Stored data
--- START ---
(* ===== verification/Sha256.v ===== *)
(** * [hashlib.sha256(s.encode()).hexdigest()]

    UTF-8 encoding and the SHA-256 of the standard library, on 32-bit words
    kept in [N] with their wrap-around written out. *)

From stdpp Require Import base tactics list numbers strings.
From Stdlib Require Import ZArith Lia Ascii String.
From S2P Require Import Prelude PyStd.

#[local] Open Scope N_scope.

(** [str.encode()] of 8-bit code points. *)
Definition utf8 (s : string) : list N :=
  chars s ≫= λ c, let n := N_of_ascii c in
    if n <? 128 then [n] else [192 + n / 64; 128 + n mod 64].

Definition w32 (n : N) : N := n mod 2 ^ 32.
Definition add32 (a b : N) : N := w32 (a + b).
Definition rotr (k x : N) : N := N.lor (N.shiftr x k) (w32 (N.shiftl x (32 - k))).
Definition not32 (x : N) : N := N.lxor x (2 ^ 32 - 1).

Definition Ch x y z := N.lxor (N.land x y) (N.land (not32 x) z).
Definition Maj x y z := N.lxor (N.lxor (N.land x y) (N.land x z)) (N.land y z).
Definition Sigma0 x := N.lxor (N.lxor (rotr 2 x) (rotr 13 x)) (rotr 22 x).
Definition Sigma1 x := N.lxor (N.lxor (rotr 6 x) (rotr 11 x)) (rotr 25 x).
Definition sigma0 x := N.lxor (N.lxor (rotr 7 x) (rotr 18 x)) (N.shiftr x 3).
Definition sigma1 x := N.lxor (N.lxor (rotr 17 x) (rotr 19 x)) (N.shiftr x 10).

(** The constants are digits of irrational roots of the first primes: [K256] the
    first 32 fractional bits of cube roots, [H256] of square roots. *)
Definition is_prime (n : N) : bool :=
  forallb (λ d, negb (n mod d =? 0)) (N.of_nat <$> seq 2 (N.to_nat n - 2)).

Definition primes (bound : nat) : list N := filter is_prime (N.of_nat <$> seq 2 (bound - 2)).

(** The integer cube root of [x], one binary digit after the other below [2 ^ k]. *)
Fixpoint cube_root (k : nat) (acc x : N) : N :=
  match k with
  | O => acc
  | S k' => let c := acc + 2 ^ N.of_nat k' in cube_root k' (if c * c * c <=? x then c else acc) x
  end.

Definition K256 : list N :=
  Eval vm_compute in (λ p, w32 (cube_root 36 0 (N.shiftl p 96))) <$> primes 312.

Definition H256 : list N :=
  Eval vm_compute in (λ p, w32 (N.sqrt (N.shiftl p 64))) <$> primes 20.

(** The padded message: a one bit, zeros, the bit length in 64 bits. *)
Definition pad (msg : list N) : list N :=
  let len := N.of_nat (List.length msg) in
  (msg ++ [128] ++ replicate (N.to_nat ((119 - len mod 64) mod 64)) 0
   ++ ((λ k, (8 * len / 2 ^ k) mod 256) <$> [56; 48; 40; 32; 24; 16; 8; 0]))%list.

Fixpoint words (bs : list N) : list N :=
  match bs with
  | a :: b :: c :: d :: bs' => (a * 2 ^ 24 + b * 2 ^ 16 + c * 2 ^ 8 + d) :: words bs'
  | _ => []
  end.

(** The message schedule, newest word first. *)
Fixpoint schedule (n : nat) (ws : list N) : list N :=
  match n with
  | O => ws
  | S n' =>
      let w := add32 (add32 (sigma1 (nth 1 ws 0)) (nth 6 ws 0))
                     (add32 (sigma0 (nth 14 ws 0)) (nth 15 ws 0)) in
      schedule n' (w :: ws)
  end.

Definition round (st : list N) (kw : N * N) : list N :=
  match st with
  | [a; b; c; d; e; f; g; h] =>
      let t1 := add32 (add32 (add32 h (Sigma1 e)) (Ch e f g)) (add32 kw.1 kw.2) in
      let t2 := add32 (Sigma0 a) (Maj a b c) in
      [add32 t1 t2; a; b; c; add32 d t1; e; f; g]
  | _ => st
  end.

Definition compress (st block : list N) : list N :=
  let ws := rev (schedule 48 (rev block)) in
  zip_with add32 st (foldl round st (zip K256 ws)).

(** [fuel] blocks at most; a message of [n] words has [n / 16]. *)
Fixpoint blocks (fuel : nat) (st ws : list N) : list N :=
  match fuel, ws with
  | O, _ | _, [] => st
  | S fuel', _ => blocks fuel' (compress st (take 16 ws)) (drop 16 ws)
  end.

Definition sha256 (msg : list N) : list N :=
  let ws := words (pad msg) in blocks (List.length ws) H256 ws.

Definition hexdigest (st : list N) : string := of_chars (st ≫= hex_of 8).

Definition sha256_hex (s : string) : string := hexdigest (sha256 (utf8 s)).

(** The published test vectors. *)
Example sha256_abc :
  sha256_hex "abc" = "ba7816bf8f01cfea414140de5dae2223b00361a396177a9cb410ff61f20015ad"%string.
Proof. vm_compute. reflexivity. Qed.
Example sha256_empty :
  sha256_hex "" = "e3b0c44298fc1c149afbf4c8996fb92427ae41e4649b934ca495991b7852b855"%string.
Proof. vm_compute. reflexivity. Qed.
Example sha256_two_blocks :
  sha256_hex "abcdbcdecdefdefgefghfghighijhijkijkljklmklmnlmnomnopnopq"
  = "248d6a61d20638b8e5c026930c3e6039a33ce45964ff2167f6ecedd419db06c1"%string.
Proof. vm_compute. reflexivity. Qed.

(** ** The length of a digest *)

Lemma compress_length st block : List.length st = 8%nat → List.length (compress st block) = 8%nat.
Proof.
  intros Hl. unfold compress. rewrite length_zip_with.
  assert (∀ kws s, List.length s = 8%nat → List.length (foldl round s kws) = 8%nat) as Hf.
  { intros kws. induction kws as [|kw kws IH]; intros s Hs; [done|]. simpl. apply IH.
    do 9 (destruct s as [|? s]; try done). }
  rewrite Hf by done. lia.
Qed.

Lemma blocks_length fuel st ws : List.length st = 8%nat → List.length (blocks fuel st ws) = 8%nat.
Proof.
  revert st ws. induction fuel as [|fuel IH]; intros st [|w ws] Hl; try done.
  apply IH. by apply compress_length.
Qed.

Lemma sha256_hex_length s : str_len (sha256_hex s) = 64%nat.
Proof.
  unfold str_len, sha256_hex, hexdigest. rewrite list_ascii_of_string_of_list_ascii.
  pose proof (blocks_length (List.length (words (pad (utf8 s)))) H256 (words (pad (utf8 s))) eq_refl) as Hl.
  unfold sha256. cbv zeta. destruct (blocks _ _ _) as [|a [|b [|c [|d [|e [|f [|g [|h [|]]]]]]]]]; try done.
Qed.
--- END ---
--- START ---
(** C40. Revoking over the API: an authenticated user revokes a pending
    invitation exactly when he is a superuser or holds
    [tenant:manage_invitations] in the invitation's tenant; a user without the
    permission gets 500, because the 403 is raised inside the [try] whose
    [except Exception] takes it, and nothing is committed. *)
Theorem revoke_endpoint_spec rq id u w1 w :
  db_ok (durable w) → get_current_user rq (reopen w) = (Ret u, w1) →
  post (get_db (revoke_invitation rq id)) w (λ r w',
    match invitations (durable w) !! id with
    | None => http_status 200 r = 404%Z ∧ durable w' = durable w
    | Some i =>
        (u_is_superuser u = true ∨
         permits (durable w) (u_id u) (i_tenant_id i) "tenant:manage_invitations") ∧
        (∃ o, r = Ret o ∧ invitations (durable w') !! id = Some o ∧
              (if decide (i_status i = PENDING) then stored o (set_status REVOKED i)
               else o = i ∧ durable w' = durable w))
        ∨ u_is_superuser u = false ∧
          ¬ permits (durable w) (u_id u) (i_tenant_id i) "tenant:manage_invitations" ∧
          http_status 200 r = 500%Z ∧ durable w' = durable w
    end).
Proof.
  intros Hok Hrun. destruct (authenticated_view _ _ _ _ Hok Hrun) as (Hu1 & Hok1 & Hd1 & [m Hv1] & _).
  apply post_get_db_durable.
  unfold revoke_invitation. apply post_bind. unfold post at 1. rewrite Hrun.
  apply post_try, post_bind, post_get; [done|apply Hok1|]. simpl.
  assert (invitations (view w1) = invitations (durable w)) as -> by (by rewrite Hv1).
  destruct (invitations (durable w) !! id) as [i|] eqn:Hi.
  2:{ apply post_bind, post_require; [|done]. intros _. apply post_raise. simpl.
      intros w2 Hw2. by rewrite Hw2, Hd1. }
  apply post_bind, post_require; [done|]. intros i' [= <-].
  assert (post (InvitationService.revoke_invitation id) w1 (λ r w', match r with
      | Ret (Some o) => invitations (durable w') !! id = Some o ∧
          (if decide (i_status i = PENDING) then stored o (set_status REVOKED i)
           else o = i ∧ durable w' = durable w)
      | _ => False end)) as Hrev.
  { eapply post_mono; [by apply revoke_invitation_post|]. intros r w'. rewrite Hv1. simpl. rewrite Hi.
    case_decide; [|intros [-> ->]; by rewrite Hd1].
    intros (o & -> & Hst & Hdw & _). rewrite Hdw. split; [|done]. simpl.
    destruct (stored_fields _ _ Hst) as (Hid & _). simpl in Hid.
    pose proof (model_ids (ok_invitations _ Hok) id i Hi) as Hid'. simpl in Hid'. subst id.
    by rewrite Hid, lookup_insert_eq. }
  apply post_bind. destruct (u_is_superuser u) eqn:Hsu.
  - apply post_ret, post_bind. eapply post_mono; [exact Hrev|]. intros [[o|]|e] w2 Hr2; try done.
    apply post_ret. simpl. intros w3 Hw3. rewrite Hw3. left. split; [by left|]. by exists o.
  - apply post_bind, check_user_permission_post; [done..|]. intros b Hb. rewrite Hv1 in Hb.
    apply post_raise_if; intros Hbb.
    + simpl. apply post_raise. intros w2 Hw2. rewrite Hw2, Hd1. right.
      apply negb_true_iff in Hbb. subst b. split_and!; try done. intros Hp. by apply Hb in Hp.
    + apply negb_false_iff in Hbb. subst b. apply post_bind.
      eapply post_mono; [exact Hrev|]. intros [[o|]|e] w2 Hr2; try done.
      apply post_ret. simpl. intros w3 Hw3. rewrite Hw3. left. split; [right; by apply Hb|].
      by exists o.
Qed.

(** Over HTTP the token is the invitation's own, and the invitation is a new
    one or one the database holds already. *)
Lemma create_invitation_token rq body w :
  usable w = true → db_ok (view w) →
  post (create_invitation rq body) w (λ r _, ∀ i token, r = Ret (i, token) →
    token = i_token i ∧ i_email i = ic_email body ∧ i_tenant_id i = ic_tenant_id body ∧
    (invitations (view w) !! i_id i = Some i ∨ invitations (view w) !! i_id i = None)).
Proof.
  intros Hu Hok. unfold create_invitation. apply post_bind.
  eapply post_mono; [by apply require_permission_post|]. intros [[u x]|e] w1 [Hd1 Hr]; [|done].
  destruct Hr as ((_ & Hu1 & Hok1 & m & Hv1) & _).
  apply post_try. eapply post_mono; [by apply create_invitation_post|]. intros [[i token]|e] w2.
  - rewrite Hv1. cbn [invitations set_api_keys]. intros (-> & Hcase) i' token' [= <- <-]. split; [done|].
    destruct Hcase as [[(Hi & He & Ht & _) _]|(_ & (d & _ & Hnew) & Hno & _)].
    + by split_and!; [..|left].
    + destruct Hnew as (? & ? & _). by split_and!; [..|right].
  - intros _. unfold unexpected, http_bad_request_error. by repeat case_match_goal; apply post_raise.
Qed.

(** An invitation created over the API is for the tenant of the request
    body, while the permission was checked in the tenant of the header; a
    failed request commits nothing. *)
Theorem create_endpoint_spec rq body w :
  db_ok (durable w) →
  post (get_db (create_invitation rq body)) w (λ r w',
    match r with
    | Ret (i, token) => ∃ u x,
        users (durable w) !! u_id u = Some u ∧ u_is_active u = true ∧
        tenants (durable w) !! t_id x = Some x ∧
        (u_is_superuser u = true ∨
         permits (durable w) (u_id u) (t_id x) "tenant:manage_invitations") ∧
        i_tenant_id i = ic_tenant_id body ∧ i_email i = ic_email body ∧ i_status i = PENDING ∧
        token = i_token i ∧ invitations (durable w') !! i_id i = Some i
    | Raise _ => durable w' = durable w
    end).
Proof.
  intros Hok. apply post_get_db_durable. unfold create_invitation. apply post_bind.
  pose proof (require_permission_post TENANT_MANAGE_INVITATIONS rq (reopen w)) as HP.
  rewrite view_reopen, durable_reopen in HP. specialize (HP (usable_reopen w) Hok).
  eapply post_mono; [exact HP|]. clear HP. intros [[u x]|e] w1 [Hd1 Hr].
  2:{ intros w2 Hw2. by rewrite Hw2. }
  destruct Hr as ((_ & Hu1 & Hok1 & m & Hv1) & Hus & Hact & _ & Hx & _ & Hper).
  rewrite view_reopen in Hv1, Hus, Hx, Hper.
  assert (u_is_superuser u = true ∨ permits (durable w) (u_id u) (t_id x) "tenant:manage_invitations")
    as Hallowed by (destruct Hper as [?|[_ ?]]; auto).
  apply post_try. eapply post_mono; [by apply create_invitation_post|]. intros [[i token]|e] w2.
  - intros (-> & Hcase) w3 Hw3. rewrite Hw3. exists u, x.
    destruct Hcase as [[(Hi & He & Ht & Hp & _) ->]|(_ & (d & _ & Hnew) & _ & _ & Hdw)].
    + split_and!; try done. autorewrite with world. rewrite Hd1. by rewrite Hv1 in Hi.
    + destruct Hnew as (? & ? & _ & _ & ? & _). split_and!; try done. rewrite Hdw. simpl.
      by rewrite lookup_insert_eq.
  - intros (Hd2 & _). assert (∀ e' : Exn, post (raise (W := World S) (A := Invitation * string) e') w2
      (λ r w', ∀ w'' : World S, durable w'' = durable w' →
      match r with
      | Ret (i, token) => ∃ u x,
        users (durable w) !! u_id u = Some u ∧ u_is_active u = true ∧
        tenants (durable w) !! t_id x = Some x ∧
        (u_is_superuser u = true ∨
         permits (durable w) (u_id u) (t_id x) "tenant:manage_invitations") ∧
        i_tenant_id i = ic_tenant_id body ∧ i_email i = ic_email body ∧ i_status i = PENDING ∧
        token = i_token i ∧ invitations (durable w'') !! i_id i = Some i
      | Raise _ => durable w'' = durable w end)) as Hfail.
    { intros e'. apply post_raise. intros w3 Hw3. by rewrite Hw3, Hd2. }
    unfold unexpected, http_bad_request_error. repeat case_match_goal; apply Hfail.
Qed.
--- END ---
--- START ---
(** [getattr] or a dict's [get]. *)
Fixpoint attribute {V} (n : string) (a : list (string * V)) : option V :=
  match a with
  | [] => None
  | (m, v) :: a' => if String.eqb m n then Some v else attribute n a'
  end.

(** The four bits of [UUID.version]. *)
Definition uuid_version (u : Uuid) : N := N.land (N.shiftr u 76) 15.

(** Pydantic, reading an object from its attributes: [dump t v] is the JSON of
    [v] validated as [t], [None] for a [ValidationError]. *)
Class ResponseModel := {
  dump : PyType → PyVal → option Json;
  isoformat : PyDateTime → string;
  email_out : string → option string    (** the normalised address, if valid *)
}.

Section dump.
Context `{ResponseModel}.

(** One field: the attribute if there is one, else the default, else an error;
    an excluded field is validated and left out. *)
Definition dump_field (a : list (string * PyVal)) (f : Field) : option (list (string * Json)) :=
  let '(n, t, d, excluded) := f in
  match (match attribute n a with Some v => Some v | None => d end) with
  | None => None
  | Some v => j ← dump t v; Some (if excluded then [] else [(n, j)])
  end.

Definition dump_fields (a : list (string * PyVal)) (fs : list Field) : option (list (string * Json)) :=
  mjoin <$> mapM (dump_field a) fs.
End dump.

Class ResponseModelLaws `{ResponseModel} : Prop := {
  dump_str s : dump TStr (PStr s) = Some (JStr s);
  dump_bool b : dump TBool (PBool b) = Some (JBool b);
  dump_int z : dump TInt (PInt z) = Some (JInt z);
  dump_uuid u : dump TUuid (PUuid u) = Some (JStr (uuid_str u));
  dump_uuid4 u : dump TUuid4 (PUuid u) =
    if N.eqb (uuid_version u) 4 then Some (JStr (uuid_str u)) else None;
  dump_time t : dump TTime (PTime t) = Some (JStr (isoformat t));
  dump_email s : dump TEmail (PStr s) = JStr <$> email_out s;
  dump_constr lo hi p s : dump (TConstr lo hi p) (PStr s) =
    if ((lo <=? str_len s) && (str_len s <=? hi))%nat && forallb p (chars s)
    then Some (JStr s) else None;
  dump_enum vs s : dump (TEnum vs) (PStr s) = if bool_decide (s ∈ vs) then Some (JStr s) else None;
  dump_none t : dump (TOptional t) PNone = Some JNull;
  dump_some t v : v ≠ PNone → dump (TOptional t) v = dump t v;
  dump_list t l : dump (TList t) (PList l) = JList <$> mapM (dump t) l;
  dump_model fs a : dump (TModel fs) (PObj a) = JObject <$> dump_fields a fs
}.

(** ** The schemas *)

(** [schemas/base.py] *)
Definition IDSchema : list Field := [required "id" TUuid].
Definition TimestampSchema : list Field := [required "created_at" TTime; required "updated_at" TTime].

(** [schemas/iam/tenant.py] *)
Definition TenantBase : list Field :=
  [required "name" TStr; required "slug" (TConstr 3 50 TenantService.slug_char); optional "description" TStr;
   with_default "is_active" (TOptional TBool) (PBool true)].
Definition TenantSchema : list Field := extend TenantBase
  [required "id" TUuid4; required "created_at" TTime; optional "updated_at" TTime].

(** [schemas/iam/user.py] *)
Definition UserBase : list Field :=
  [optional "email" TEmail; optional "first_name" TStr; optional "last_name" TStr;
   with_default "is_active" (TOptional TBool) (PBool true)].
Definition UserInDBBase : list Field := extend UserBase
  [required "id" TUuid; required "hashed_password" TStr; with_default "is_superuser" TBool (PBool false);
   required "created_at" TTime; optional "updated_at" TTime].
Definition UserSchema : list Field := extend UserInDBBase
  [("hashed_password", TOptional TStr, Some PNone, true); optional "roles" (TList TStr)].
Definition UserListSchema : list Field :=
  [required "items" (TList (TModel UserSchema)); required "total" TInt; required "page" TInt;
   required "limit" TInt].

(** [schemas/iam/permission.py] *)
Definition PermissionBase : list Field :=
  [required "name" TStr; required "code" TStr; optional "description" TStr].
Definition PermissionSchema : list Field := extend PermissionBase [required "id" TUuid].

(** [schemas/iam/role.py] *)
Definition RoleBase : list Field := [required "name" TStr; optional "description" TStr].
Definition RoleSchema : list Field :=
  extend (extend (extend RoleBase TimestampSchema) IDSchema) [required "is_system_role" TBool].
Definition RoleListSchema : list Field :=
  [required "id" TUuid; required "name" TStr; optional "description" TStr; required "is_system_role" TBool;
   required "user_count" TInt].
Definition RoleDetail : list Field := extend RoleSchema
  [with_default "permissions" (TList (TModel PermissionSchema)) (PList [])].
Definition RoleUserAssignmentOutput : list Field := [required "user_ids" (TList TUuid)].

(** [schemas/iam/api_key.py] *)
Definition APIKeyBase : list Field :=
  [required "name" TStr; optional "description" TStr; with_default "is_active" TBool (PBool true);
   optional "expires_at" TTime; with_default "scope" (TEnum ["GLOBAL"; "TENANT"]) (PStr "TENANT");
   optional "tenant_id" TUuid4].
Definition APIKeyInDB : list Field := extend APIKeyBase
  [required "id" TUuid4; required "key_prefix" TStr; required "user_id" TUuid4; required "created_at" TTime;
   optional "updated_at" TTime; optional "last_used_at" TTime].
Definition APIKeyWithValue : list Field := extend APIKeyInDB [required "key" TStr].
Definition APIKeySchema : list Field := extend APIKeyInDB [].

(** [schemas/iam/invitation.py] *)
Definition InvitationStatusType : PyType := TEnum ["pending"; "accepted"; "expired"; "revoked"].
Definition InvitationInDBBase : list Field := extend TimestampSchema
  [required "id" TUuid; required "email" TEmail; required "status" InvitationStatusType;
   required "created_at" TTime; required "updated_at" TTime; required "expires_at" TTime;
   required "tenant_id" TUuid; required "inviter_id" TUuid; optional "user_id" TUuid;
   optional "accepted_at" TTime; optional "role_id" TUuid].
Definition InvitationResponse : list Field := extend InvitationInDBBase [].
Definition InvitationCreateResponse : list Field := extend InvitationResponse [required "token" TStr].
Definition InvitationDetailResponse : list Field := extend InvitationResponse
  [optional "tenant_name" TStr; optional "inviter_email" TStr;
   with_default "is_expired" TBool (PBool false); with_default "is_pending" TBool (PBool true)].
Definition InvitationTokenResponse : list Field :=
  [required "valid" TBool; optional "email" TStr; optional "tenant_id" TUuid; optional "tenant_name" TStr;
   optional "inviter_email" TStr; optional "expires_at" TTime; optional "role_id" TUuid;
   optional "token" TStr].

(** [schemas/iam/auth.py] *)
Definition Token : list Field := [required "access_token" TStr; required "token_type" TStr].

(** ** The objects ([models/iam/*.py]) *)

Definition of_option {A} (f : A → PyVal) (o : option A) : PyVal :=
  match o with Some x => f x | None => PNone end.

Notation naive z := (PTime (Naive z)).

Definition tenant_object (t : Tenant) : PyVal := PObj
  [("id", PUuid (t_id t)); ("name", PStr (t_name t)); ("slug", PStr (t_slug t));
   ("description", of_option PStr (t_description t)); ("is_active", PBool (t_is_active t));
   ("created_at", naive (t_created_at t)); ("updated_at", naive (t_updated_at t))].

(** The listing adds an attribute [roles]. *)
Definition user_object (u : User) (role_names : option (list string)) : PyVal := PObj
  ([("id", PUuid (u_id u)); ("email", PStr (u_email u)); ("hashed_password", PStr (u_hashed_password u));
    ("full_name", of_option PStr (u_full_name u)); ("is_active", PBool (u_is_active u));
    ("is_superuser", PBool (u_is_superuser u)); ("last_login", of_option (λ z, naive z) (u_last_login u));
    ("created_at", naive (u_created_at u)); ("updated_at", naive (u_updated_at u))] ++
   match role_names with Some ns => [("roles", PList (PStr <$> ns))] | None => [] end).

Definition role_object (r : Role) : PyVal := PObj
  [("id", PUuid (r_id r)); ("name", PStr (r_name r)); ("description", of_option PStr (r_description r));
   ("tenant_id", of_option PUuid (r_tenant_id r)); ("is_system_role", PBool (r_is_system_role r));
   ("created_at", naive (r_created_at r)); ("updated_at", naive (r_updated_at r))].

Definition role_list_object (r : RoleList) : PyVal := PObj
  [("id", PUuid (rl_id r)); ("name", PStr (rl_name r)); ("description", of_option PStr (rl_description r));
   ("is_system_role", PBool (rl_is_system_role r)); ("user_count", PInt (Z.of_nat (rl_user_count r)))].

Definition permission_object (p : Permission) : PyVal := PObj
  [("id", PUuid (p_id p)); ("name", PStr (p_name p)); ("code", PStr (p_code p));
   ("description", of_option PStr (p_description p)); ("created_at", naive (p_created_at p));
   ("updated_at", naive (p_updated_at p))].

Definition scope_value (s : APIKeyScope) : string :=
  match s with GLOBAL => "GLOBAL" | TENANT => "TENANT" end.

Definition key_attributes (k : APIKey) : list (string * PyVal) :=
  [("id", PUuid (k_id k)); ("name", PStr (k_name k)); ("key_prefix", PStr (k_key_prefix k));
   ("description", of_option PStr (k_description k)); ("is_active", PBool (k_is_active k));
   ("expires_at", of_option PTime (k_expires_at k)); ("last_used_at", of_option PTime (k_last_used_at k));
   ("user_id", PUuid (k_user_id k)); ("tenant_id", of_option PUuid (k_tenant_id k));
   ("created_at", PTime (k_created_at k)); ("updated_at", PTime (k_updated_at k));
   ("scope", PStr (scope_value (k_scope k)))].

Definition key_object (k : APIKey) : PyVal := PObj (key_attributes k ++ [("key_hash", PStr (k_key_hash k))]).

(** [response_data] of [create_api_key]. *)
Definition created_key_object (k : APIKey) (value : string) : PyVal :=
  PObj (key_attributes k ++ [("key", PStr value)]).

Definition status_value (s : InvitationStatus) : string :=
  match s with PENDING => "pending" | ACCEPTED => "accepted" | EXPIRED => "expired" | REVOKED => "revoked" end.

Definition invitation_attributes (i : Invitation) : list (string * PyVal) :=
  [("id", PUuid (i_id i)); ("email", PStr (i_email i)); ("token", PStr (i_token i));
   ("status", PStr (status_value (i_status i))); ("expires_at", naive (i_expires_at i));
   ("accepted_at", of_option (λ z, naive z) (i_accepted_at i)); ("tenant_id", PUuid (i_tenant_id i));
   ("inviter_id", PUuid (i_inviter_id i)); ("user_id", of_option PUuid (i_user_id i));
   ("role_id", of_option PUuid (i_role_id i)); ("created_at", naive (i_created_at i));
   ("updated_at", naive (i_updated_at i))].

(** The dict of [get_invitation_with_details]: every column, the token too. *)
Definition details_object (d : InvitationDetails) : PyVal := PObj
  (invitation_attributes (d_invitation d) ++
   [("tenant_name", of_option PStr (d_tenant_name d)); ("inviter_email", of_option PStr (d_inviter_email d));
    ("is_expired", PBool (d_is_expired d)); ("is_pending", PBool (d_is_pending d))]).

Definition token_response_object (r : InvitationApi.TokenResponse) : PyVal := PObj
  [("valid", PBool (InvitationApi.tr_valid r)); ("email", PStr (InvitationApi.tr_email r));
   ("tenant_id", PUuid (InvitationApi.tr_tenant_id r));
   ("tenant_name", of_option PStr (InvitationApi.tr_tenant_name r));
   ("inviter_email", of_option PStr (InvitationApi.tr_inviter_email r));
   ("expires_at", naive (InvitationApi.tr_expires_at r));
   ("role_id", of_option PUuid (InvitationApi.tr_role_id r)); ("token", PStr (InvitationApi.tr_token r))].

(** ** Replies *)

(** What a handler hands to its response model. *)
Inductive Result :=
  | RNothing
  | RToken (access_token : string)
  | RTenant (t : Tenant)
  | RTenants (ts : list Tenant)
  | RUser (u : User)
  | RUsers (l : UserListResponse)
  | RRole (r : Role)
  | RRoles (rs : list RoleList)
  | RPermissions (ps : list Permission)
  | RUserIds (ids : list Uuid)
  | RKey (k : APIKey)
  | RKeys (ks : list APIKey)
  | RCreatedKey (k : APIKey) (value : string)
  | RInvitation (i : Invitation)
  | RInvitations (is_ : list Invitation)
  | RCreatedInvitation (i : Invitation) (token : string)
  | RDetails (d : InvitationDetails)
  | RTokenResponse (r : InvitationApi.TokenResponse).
--- END ---
# Required action:
An exact copy of the lines above, from the one containing "naive (i_updated_at i))]." through the one containing "naive (InvitationApi.tr_expires_at r));", is the whole of the answer.

# Exercise answer:
   ("updated_at", naive (i_updated_at i))].

(** The dict of [get_invitation_with_details]: every column, the token too. *)
Definition details_object (d : InvitationDetails) : PyVal := PObj
  (invitation_attributes (d_invitation d) ++
   [("tenant_name", of_option PStr (d_tenant_name d)); ("inviter_email", of_option PStr (d_inviter_email d));
    ("is_expired", PBool (d_is_expired d)); ("is_pending", PBool (d_is_pending d))]).

Definition token_response_object (r : InvitationApi.TokenResponse) : PyVal := PObj
  [("valid", PBool (InvitationApi.tr_valid r)); ("email", PStr (InvitationApi.tr_email r));
   ("tenant_id", PUuid (InvitationApi.tr_tenant_id r));
   ("tenant_name", of_option PStr (InvitationApi.tr_tenant_name r));
   ("inviter_email", of_option PStr (InvitationApi.tr_inviter_email r));
   ("expires_at", naive (InvitationApi.tr_expires_at r));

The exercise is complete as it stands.